Cadets will begin face down on the deck with elbows bent, forearms flat on deck, with the body in a straight line through the head, shoulders, back, buttocks, and legs.
Elbows must be aligned directly below the shoulders at a 90 DEGREE ANGLE between the forearm and upper arm. Hands will either be in firsts with the pinky side of the hand touching the deck or lying flat with palms touching the deck. Forearms may be parallel or angled inward, but the hands cannot be clasped together.
Feet should be placed hip-width apart. Hips must be lifted off the deck with only the forearms, hands and toes on the deck.
Knees are straight, pelvis is in a neutral position, and the back is flat. The back, buttocks, and legs must be straight from head to heels and must remain so throughout the test.
the head and neck should be kept neutral (face looking straight down at the deck) throughout the duration of the test so the body remains straight from head to heel.
Toes, forearms, and fitsts of palms must always remain in contact with the deck and foling of the hands is not permitted. No part of the body may contact a vertiacl support surface.
THIS IS THE PROPER PLANK FORM
ONE MILE RUN
THE PRT ONE MILE RUN:
The event consists of running 1.0 miles.
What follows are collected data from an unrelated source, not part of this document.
Lemma norm_distance_nonneg (dist lensum : nat) : (0 <= Fuzz.norm_distance dist lensum 0)%Q.
Proof.
  unfold Fuzz.norm_distance.
  destruct (Qle_bool 0 _) eqn:E; [now apply Qle_bool_iff in E|apply Qle_refl].
Qed.

Lemma max2_nonneg (a b : Q) : (0 <= a)%Q -> (0 <= b)%Q -> (0 <= Fuzz.max2 a b)%Q.
Proof. intros Ha Hb. unfold Fuzz.max2. now destruct (Qle_bool b a). Qed.

(** Without a cutoff no score is negative, so no choice is filtered out. *)
Lemma token_set_ratio_nonneg (s1 s2 : string) : (0 <= Fuzz.token_set_ratio s1 s2 0)%Q.
Proof.
  unfold Fuzz.token_set_ratio.
  destruct (negb (truthy s1) || negb (truthy s2)); [apply Qle_refl|].
  destruct (Fuzz.to_set (split s1)); [apply Qle_refl|].
  destruct (Fuzz.to_set (split s2)); [apply Qle_refl|].
  destruct (negb _ && _); [discriminate|].
  set (result := if (_ <=? _)%Z then _ else 0%Q).
  assert (Hr : (0 <= result)%Q).
  { subst result. destruct (_ <=? _)%Z; [apply norm_distance_nonneg | apply Qle_refl]. }
  destruct (_ =? 0); [exact Hr|].
  unfold Fuzz.max3.
  apply max2_nonneg; [apply max2_nonneg; [exact Hr|]|]; apply norm_distance_nonneg.
Qed.

Lemma length_insert_desc (x : Fuzz.scored) (l : list Fuzz.scored) :
  List.length (Fuzz.insert_desc x l) = S (List.length l).
Proof.
  induction l as [|y l IH]; [reflexivity|]. cbn [Fuzz.insert_desc].
  destruct (Qle_bool _ _); cbn [List.length]; congruence.
Qed.

Lemma length_sort_desc (l : list Fuzz.scored) :
  List.length (Fuzz.sort_desc l) = List.length l.
Proof.
  induction l as [|x l IH]; [reflexivity|]. cbn [Fuzz.sort_desc fold_right].
  fold (Fuzz.sort_desc l). now rewrite length_insert_desc, IH.
Qed.

Lemma filter_all {A : Type} (p : A -> bool) (l : list A) :
  Forall (fun x => p x = true) l -> filter p l = l.
Proof.
  induction 1 as [|x l Hx _ IH]; [reflexivity|]. cbn [filter]. now rewrite Hx, IH.
Qed.

Lemma StronglySorted_firstn {A : Type} (R : A -> A -> Prop) (l : list A) :
  StronglySorted R l -> forall n, StronglySorted R (firstn n l).
Proof.
  induction 1 as [|x l Hl IH Hx]; intros [|n]; cbn [firstn]; try constructor; auto.
  apply Forall_forall. intros y Hy. apply In_firstn in Hy.
  rewrite Forall_forall in Hx. auto.
Qed.

Lemma StronglySorted_map {A B : Type} (R : A -> A -> Prop) (R' : B -> B -> Prop)
      (f : A -> B) (l : list A) :
  (forall a b, R a b -> R' (f a) (f b)) ->
  StronglySorted R l -> StronglySorted R' (map f l).
Proof.
  intro Hf. induction 1 as [|x l Hl IH Hx]; cbn [map]; constructor; auto.
  apply Forall_map. eapply Forall_impl; [|exact Hx]. intros; now apply Hf.
Qed.

(** In a list in descending order of [f], the elements that reach a
    threshold come first. *)
Lemma filter_sorted_prefix {A : Type} (f : A -> Z) (t : Z) (l : list A) :
  StronglySorted (fun a b => (f b <= f a)%Z) l ->
  filter (fun x => (t <=? f x)%Z) l
  = firstn (List.length (filter (fun x => (t <=? f x)%Z) l)) l.
Proof.
  induction 1 as [|x l Hl IH Hx]; [reflexivity|]. cbn [filter].
  destruct (Z.leb_spec t (f x)) as [Hle|Hlt].
  - cbn [List.length firstn]. now rewrite <- IH.
  - rewrite filter_none; [reflexivity|].
    intros y Hy. rewrite Forall_forall in Hx. specialize (Hx y Hy).
    apply Z.leb_gt. lia.
Qed.

Lemma extract_sorted (query : string) (choices : list string) (limit : nat) :
  StronglySorted (fun a b => (snd b <= snd a)%Z) (Fuzz.extract query choices limit).
Proof.
  unfold Fuzz.extract, Fuzz.rapidfuzz_extract, Fuzz.nlargest.
  apply (StronglySorted_map Fuzz.ranks_before).
  - intros a b Hab. cbn [snd]. now apply py_round_monotone.
  - apply StronglySorted_firstn, sort_desc_sorted.
Qed.
Lemma sliceTo_app_drop_last (a b : string) :
  b <> EmptyString ->
  sliceTo (a +:+ b) (len (a +:+ b) - 1) = a +:+ sliceTo b (len b - 1).
Proof.
  intros Hne. rewrite len_app.
  replace (len a + len b - 1) with (len a + (len b - 1)).
  - apply sliceTo_app_more.
  - destruct b; [congruence|]. unfold len. simpl. lia.
Qed.

Lemma braceIndices_loop_skip (s : string) :
  forall (a rest : string) (i : nat) (level : Z) (idx : nat) (idxs : list nat),
    allBytes noBrace a = true ->
    braceIndices_loop s (a +:+ rest) i level idx idxs
    = braceIndices_loop s rest (i + len a) level idx idxs.
Proof.
  induction a as [|c a IH]; intros rest i level idx idxs Hall.
  - simpl. rewrite Nat.add_0_r. reflexivity.
  - simpl in Hall. apply andb_true_iff in Hall as [Hc Hall].
    unfold noBrace in Hc. apply andb_true_iff in Hc as [Ho Hcl].
    apply negb_true_iff, bool_decide_eq_false in Ho, Hcl.
    rewrite append_cons. cbn [braceIndices_loop]. rewrite !decide_False by assumption.
    rewrite IH by exact Hall. f_equal. unfold len. simpl. lia.
Qed.

(** The tag of a variable with body [body]. *)
Lemma braceIndices_single (pre body post : string) :
  allBytes noBrace pre = true ->
  allBytes noBrace body = true ->
  allBytes noBrace post = true ->
  braceIndices (pre +:+ ("{" +:+ body +:+ "}") +:+ post)
  = inr [len pre; len pre + len ("{" +:+ body +:+ "}")].
Proof.
  intros Hpre Hbody Hpost. unfold braceIndices.
  rewrite braceIndices_loop_skip by exact Hpre.
  replace (("{" +:+ body +:+ "}") +:+ post) with (String "{"%char (body +:+ String "}"%char post))
    by (rewrite !append_assoc; reflexivity).
  cbn [braceIndices_loop]. rewrite decide_True by reflexivity. cbv zeta.
  rewrite (decide_True (P := (0 + 1 = 1)%Z)) by reflexivity.
  rewrite braceIndices_loop_skip by exact Hbody.
  cbn [braceIndices_loop]. rewrite decide_False by discriminate.
  rewrite decide_True by reflexivity. cbv zeta.
  rewrite (decide_True (P := (0 + 1 - 1 = 0)%Z)) by reflexivity.
  rewrite braceIndices_loop_noBrace by exact Hpost.
  rewrite decide_False by (intros Hc; apply Hc; reflexivity).
  cbn [app]. do 3 f_equal.
  change ("{" +:+ body +:+ "}") with (String "{"%char (body +:+ String "}"%char EmptyString)).
  unfold len. cbn [String.length]. fold (len body).
  change (String.length (body +:+ String "}"%char EmptyString))
    with (len (body +:+ String "}"%char EmptyString)).
  rewrite len_app. unfold len. simpl. lia.
Qed.

Section SingleVariable.
Context `{RegexpLib}.

(** The name and the pattern the loop of [newRouteRegexp] reads off a tag
    body. *)
Lemma parseVars_single (pre body rest dp : string) (st : parseState) :
  ps_end st = 0 ->
  let tag := "{" +:+ body +:+ "}" in
  let colonIdx := Index body ":" in
  let name := if decide (colonIdx = (-1)%Z) then body
              else slice body 0 (Z.to_nat colonIdx) in
  let patt := if decide (colonIdx = (-1)%Z) then dp
              else sliceFrom body (Z.to_nat colonIdx + 1) in
  parseVars (pre +:+ tag +:+ rest) dp [len pre; len pre + len tag] 0 st
  = if decide (name = EmptyString \/ patt = EmptyString)
    then Fail (ErrMissingNameOrPattern tag)
    else match RegexpCompileFunc ("^" +:+ patt +:+ "$") with
         | inr err => Fail (ErrCompilingRegex tag err)
         | inl re =>
             Return {| ps_pattern :=
                         ps_pattern st
                         +:+ (QuoteMeta pre +:+ "(?P<" +:+ varGroupName 0 +:+ ">"
                                        +:+ patt +:+ ")");
                       ps_reverse := ps_reverse st +:+ (pre +:+ "%s");
                       ps_varsN := ps_varsN st ++ [name];
                       ps_varsR := ps_varsR st ++ [re];
                       ps_end := len pre + len tag |}
         end.
Proof.
  intros Hend tag colonIdx name patt.
  assert (Hraw : slice (pre +:+ tag +:+ rest) (ps_end st) (len pre) = pre).
  { rewrite Hend. unfold slice. cbn [sliceFrom]. rewrite Nat.sub_0_r. apply sliceTo_app. }
  assert (Htag : slice (pre +:+ tag +:+ rest) (len pre) (len pre + len tag) = tag)
    by apply slice_middle.
  assert (Hparam : slice tag 1 (len tag - 1) = body).
  { unfold tag.
    change ("{" +:+ body +:+ "}") with (String "{"%char (body +:+ String "}"%char EmptyString)).
    unfold slice. cbn [sliceFrom]. unfold len. cbn [String.length].
    change (String.length (body +:+ String "}"%char EmptyString))
      with (len (body +:+ String "}"%char EmptyString)).
    rewrite len_app.
    replace (S (len body + len (String "}"%char EmptyString)) - 1 - 1) with (len body)
      by (unfold len; simpl; lia).
    apply sliceTo_app. }
  cbn [parseVars]. cbv zeta. rewrite Hraw, Htag, Hparam.
  fold colonIdx. unfold name, patt.
  destruct (decide (colonIdx = (-1)%Z)); reflexivity.
Qed.

End SingleVariable.

Lemma single_trim (pre body post : string) :
  let tag := "{" +:+ body +:+ "}" in
  HasSuffix (pre +:+ tag +:+ post) "/" = true ->
  post <> EmptyString
  /\ sliceTo (pre +:+ tag +:+ post) (len (pre +:+ tag +:+ post) - 1)
     = pre +:+ tag +:+ sliceTo post (len post - 1).
Proof.
  intros tag Hs.
  assert (Htag : tag = String "{"%char (body +:+ String "}"%char EmptyString)) by reflexivity.
  assert (Hne : post <> EmptyString).
  { intros ->. rewrite append_nil_r in Hs.
    rewrite HasSuffix_byte_app in Hs by (rewrite Htag; discriminate).
    rewrite Htag in Hs.
    rewrite HasSuffix_byte_cons in Hs by (destruct body; discriminate).
    rewrite HasSuffix_byte_app in Hs by discriminate.
    discriminate Hs. }
  split; [exact Hne|].
  rewrite <- !append_assoc. apply sliceTo_app_drop_last. exact Hne.
Qed.

Section SingleVariableCompile.
Context `{RegexpLib}.

(** [newRouteRegexp] on a template with one variable, up to the end of
    its loop: the template the loop runs on ends in [post] or in [post]
    without its final slash. *)
Lemma buildPattern_single_loop (pre body post : string) (typ : regexpType)
    (opts : routeRegexpOptions) :
  allBytes noBrace pre = true ->
  allBytes noBrace body = true ->
  allBytes noBrace post = true ->
  let tag := "{" +:+ body +:+ "}" in
  let tpl := pre +:+ tag +:+ post in
  let strict := opt_strictSlash opts && bool_decide (typ = regexpTypePath) in
  let endSlash := strict && HasSuffix tpl "/" in
  let post' := if endSlash then sliceTo post (len post - 1) else post in
  buildPattern tpl typ opts
  = (st ← parseVars (pre +:+ tag +:+ post') (defaultPatternOf typ)
            [len pre; len pre + len tag] 0
            {| ps_pattern := "^"; ps_reverse := EmptyString;
               ps_varsN := []; ps_varsR := []; ps_end := 0 |};
     let raw := sliceFrom (pre +:+ tag +:+ post') (ps_end st) in
     let pattern := ps_pattern st +:+ QuoteMeta raw in
     let pattern := if strict then pattern +:+ "[/]?" else pattern in
     pattern ←
       (if decide (typ = regexpTypeQuery) then
          match SplitN2 tpl "=" !! 1 with
          | None => Abort PanicIndexOutOfRange
          | Some queryVal =>
              if decide (queryVal = EmptyString)
              then Return (pattern +:+ defaultPatternOf typ) else Return pattern
          end
        else Return pattern);
     let pattern := if decide (typ <> regexpTypePrefix) then pattern +:+ "$" else pattern in
     Return {| bp_patternStr := pattern; bp_state := st; bp_raw := raw;
               bp_endSlash := endSlash;
               bp_options :=
                 (if decide (typ <> regexpTypePath)
                  then {| opt_strictSlash := false;
                          opt_useEncodedPath := opt_useEncodedPath opts;
                          opt_strictQueryParamSep := opt_strictQueryParamSep opts |}
                  else opts);
               bp_nvars := 1 |}).
Proof.
  intros Hpre Hbody Hpost tag tpl strict endSlash post'.
  unfold buildPattern. fold tag. fold tpl.
  unfold tpl at 1, tag at 1. rewrite (braceIndices_single pre body post Hpre Hbody Hpost).
  fold tag. fold tpl.
  assert (Hstrict : opt_strictSlash
                      (if decide (typ <> regexpTypePath)
                       then {| opt_strictSlash := false;
                               opt_useEncodedPath := opt_useEncodedPath opts;
                               opt_strictQueryParamSep := opt_strictQueryParamSep opts |}
                       else opts) = strict).
  { unfold strict. destruct (decide (typ <> regexpTypePath)) as [Hne|He].
    - rewrite bool_decide_eq_false_2 by exact Hne. rewrite andb_false_r. reflexivity.
    - rewrite bool_decide_eq_true_2 by (destruct (decide (typ = regexpTypePath)); tauto).
      rewrite andb_true_r. reflexivity. }
  cbv zeta. rewrite Hstrict. fold endSlash. unfold post'.
  destruct endSlash eqn:Hend.
  - apply andb_true_iff in Hend as [_ Hsuf].
    destruct (single_trim pre body post Hsuf) as [_ Htrim].
    fold tag in Htrim. fold tpl in Htrim. rewrite Htrim. reflexivity.
  - reflexivity.
Qed.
Cadets can walk during their run, any combination of running or walking is acceptable to complete the event.
All cadets will stand at the start line of the course. The CFL will issue the preparatory command of "READY, SET", followed by the execution command of "GO". At which point the timer will start.
Cadets will run the designated course. Deviating from the course will only add time to your run and count against your score. Taking a short-cut is considered cheating, at which point your PRT run is over and you will receive a overall FAILURE for your PRT score, and you will not be eligible to re-take the PRT.
Instructors placed along the course will announce your run time to help you assess if your pace is fast enough.
The Run event ends when you complete the entire 1.0 mile course by crossing the designated finish line. Your official time is marked when you cross the finish line. DO NOT STOP OR SLOW DOWN BEFORE THIS POINT!
THIS IS THE PROPER PLANK FORM
COOL DOWN & STRETCHES
At the end of the PRT, cadets must participate in a cool down period to allow heart rate, blood pressure, and respiration rate to decline gradually.
Stretching while still warm helps muscles to recover more quickly.
Cool down should last at least ten minutes.
The cadet CFL may choose to use any combination of cool down exercises and stretches as listed in the U.S. Navy's CFL instruction.